Caltech team 3D-prints drug depots deep inside living tissue

Caltech engineers have turned focused ultrasound into a noninvasive “printhead,” raising tissue temperature by only a few degrees to solidify injectable bio-inks several centimeters beneath the skin. The deep-tissue in-vivo sound-printing (DISP) technique shaped drug-loaded hydrogels next to mouse bladder tumors—killing more cancer cells than a direct doxorubicin shot—and built conductive gels inside rabbit muscle without harming nearby tissue, the team reports May 8 in Science.

The bio-ink blends polymer precursors with temperature-sensitive liposomes carrying a cross-linker and gas vesicles that double as ultrasound contrast agents. A brief, focused ultrasound pulse warms the target, releases the cross-linker and locks the material in place. In mice, printed doxorubicin gels beat direct injections on tumor-cell kill; in rabbits, printed conductive gels left tissue architecture intact, and unpolymerized ink cleared within a week—underscoring DISP’s promise for localized drug delivery and tissue repair.

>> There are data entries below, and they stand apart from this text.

(** X3.  The version is the three bytes after the first [HTTP/] of the
    chunk only when at least one more byte follows them: a chunk that ends
    with the version, or sooner, has the empty version, and the session
    does not keep the connection alive. *)
Theorem parseHTTPHeaders_version_needs_a_byte_after
  (request version connection : bytes) (i : nat) :
  parseHTTPHeaders request = Returns (version, connection) ->
  IndexNat request (B "HTTP/") = Some i ->
  (i + 8 < length request -> version = firstn 3 (skipn (i + 5) request))
  /\ (length request <= i + 8 ->
      version = [] /\ shouldKeepAlive version connection = false).
Proof.
  intros Hp Hi. unfold parseHTTPHeaders in Hp.
  rewrite (Index_IndexNat _ _ _ Hi) in Hp. unfold len in Hp.
  split; intros Hl.
  - assert ((negb (Z.of_nat i =? -1)%Z
             && (Z.of_nat (length request) >? Z.of_nat i + 8)%Z) = true) as Hc.
    { apply andb_true_iff. split.
      - apply negb_true_iff, Z.eqb_neq. lia.
      - apply Z.gtb_lt. lia. }
    rewrite Hc in Hp. unfold slice, len in Hp.
    assert (((0 <=? Z.of_nat i + 5) && (Z.of_nat i + 5 <=? Z.of_nat i + 8)
             && (Z.of_nat i + 8 <=? Z.of_nat (length request)))%Z = true) as Hb
      by (rewrite !andb_true_iff, !Z.leb_le; lia).
    rewrite Hb in Hp.
    replace (Z.to_nat (Z.of_nat i + 8 - (Z.of_nat i + 5))) with 3 in Hp by lia.
    replace (Z.to_nat (Z.of_nat i + 5)) with (i + 5) in Hp by lia.
    destruct (scanConnection _); [|discriminate]. now injection Hp as <- _.
  - assert ((Z.of_nat (length request) >? Z.of_nat i + 8)%Z = false) as Hc.
    { destruct (Z.gtb_spec (Z.of_nat (length request)) (Z.of_nat i + 8));
        [lia | reflexivity]. }
    rewrite Hc, andb_false_r in Hp.
    destruct (scanConnection _); [|discriminate].
    injection Hp as <- _. split; reflexivity.
Qed.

“Our new technique reaches the deep tissue and can print a variety of materials for a broad range of applications, all while maintaining excellent biocompatibility.” — Wei Gao, Caltech

This ability to precisely sculpt functional materials deep inside the body, such as cell-laden constructs for tissue regeneration or bioadhesive polymers to seal internal wounds, distinguishes DISP. It effectively overcomes the penetration depth limitations of light-based in vivo printing, offering a pathway to more complex, minimally invasive therapeutic interventions and the fabrication of internal biomedical devices.